[Stored items]
- - -

(** * AzureRM provider: resource-ID codec, paginated list completion and
    CRUD handlers

    A shallow embedding of
    - the Logz sub-account tag-rule identifier codec exercised by
      [internal/services/logz/parse/logz_sub_account_tag_rule_test.go],
    - the generated [configurations] list client (ListByServer, its
      responder, HasMore / LoadMore and the two completion operations),
    - the Spring Cloud app/Redis association handlers
      ([spring_cloud_app_redis_association_resource.go]) and the create
      function of the Stream Analytics [OutputTableResource].

    Go functions returning [(value, error)] are embedded as functions
    returning a pair whose second component is [option error] ([None] is
    Go's [nil]); network traffic is recorded in an explicit log that every
    effectful function threads through.  Contexts with their deadlines and
    [log.Printf] are left out; loops that follow continuation tokens get a
    budget of iterations. *)

From stdpp Require Import base option list strings gmap.
From Stdlib Require Import Ascii.
From Stdlib Require String.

- - -

* What is required:
What is needed is a verbatim copy of every line in the records above from the one containing "- the generated" down to the one containing "Go functions returning", both included, and nothing more.

* Exercise response:
    - the generated [configurations] list client (ListByServer, its
      responder, HasMore / LoadMore and the two completion operations),
    - the Spring Cloud app/Redis association handlers
      ([spring_cloud_app_redis_association_resource.go]) and the create
      function of the Stream Analytics [OutputTableResource].

    Go functions returning [(value, error)] are embedded as functions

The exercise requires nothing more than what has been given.